Hugo hizo añicos la copa de cristal con una sola mano. Miguel escuchó el crujido a través de la línea, pero ya estaba acostumbrado.

Era la enésima vez en el mes que sucedía algo similar.

Ya ni se inmutaba.

Solo sentía lástima por las costosas copas del señor Yáñez, que costaban miles de dólares cada una.

Tsk, tsk...

Pip, pip, pip.

La llamada se cortó abruptamente.

Hugo le había colgado.

Miguel torció el gesto, debatiéndose internamente sobre si debía informarle o no a doña Dolores.

La señora Zapata había dado a luz a un varón, pero aparentemente no era del señor Yáñez...

Menuda ironía.

Finalmente, decidió llevarse el secreto a la tumba, no quería provocarle un infarto a la anciana.

Hugo se bajó dos botellas y media de vino tinto. Su visión se volvió borrosa, pero su mente seguía tortuosamente lúcida.

El tono de llamada familiar de su teléfono logró despejar un poco la bruma de sus ojos.

Extendió la mano y contestó.

Una voz femenina acarició su oído.

—Hugo, ¿dónde estás? ¿No vas a venir a Villa Ébano?

Era la voz melosa y suave de Cristina Figueroa. En medio de la madrugada, su tono cargado de coquetería era una provocación directa.

Cualquier hombre en su sano juicio habría sucumbido a esa invitación tan descarada.

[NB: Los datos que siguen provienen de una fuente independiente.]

(* ===== verification/_CoqProject ===== *)
-Q . S2P
Prelude.v
Types.v
Kv.v
Crc32.v
Wal.v
State.v
Recovery.v
Election.v
Replication.v
CatchUp.v
Transport.v
Apply.v
Server.v
Text.v
Format.v
Durability.v
NodeRun.v
Cluster.v
ClusterRun.v
ClusterInv.v
ClusterSteps.v
ClusterLog.v
ClusterMoves.v
ClusterCrash.v
ClusterReach.v
ClusterIdentity.v
ClusterOrigin.v
ClusterSafety.v
Progress.v
Ctl.v
Bench.v
Launch.v
Daemon.v
Console.v
Shell.v
ShellFacts.v
(* ===== verification/Kv.v ===== *)
(** * The key-value store ([internal/kv/store.go])

    The replicated state machine: a Go [map[string]string] behind an
    [RWMutex].  Each method holds the lock for its whole body, so a method is
    one atomic step on the map. *)

From stdpp Require Import base gmap strings list.
From S2P Require Import Prelude Types.

Module Store.
Record t := mk { data : gmap string string }.
End Store.

Abbreviation Store := Store.t.

Definition NewStore : Store := Store.mk ∅.

Definition Set_ (s : Store) (k v : string) : Store := Store.mk (<[k := v]> (Store.data s)).

Definition Delete (s : Store) (k : string) : Store := Store.mk (delete k (Store.data s)).

(** [v, ok := s.data[k]]: the zero value when the key is absent. *)
Definition Get (s : Store) (k : string) : string * bool :=
  match Store.data s !! k with
  | Some v => (v, true)
  | None => ("", false)
  end.

(** A fresh map filled by ranging over the data. *)
Definition GetAll (s : Store) : gmap string string :=
  map_fold (fun k v copy => <[k := v]> copy) ∅ (Store.data s).

(** The body both [applyCommittedEntries] and the recovery loop run on one
    entry ([apply.go:31-35], [node.go:79-83]). *)
Definition applyEntry (s : Store) (entry : LogEntry) : Store :=
  if bool_decide (LogEntry.Operation entry = OpSet) then
    Set_ s (LogEntry.Key entry) (LogEntry.Value entry)
  else if bool_decide (LogEntry.Operation entry = OpDelete) then
    Delete s (LogEntry.Key entry)
  else s.

(** The state machine's value after a sequence of entries. *)
Definition replay (es : list LogEntry) : Store := foldl applyEntry NewStore es.

(** ** Lemmas *)

Lemma Store_ext s1 s2 : Store.data s1 = Store.data s2 -> s1 = s2.
Proof. destruct s1, s2; simpl; congruence. Qed.

Lemma Get_Set s k v : Get (Set_ s k v) k = (v, true).
Proof. unfold Get, Set_; simpl. by rewrite lookup_insert_eq. Qed.

Lemma Get_Set_ne s k k' v : k <> k' -> Get (Set_ s k v) k' = Get s k'.
Proof. intros ?. unfold Get, Set_; simpl. by rewrite lookup_insert_ne. Qed.

Lemma Get_Delete s k : Get (Delete s k) k = ("", false).
Proof. unfold Get, Delete; simpl. by rewrite lookup_delete_eq. Qed.

Lemma Get_Delete_ne s k k' : k <> k' -> Get (Delete s k) k' = Get s k'.
Proof. intros ?. unfold Get, Delete; simpl. by rewrite lookup_delete_ne. Qed.

Lemma GetAll_data s : GetAll s = Store.data s.
Proof.
  unfold GetAll.
  apply (map_fold_weak_ind (fun r m => r = m)); [done|]. by intros k v m r _ ->.
Qed.

Lemma replay_snoc es e : replay (es ++ [e]) = applyEntry (replay es) e.
Proof. unfold replay. by rewrite foldl_app. Qed.

(** Whether an entry writes the key [k]. *)
Definition touches (k : string) (e : LogEntry) : Prop :=
  LogEntry.Key e = k /\ (LogEntry.Operation e = OpSet \/ LogEntry.Operation e = OpDelete).

#[global] Instance touches_dec k e : Decision (touches k e).
Proof. unfold touches. apply _. Defined.

Lemma applyEntry_untouched s e k : ~ touches k e -> Get (applyEntry s e) k = Get s k.
Proof.
  intros Hn. unfold applyEntry, touches in *.
  repeat case_bool_decide; [apply Get_Set_ne|apply Get_Delete_ne|done]; naive_solver.
Qed.

Lemma foldl_untouched s es k :
  Forall (fun e => ~ touches k e) es -> Get (foldl applyEntry s es) k = Get s k.
Proof.
  intros H. revert s. induction H as [|e es He _ IH]; intros s; simpl; [done|].
  by rewrite IH, applyEntry_untouched.
Qed.

(** What the last operation on a key says about it. *)
Definition last_write (k : string) (es : list LogEntry) : option LogEntry :=
  last (filter (touches k) es).

Definition read_of (o : option LogEntry) : string * bool :=
  match o with
  | Some e => if bool_decide (LogEntry.Operation e = OpSet) then (LogEntry.Value e, true) else ("", false)
  | None => ("", false)
  end.

Lemma Get_applyEntry_touch s e k : touches k e -> Get (applyEntry s e) k = read_of (Some e).
Proof.
  intros [<- Ho]. unfold applyEntry, read_of.
  repeat case_bool_decide; [apply Get_Set|apply Get_Delete|]. naive_solver.
Qed.

Lemma last_write_snoc k es e :
  last_write k (es ++ [e]) = if decide (touches k e) then Some e else last_write k es.
Proof.
  unfold last_write. rewrite filter_app. case_decide.
  - by rewrite filter_cons_True, filter_nil, last_snoc.
  - by rewrite filter_cons_False, filter_nil, app_nil_r.
Qed.

(** Reading a key after replaying a log gives the value of the last operation on
    it: the value of the last SET, or not found after a DELETE or no operation. *)
Lemma replay_last_writer_wins es k : Get (replay es) k = read_of (last_write k es).
Proof.
  induction es as [|e es IH] using rev_ind; [done|].
  rewrite replay_snoc, last_write_snoc. case_decide.
  - by apply Get_applyEntry_touch.
  - by rewrite applyEntry_untouched.
Qed.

Hugo dudó un segundo, relajando ligeramente el agarre sobre el teléfono.

—¿Necesitas algo?

Por culpa del alcohol, su voz sonaba áspera y pastosa.

Para Cristina, sonó como si lo hubiera despertado.

Se quedó perpleja. Era de madrugada, y si Hugo no estaba con Vania, ¿acaso un hombre tan solitario no sentía deseos?

Cristina llevaba días buscándolo sin éxito.

Incluso por teléfono, él solo le dedicaba un par de palabras antes de colgar.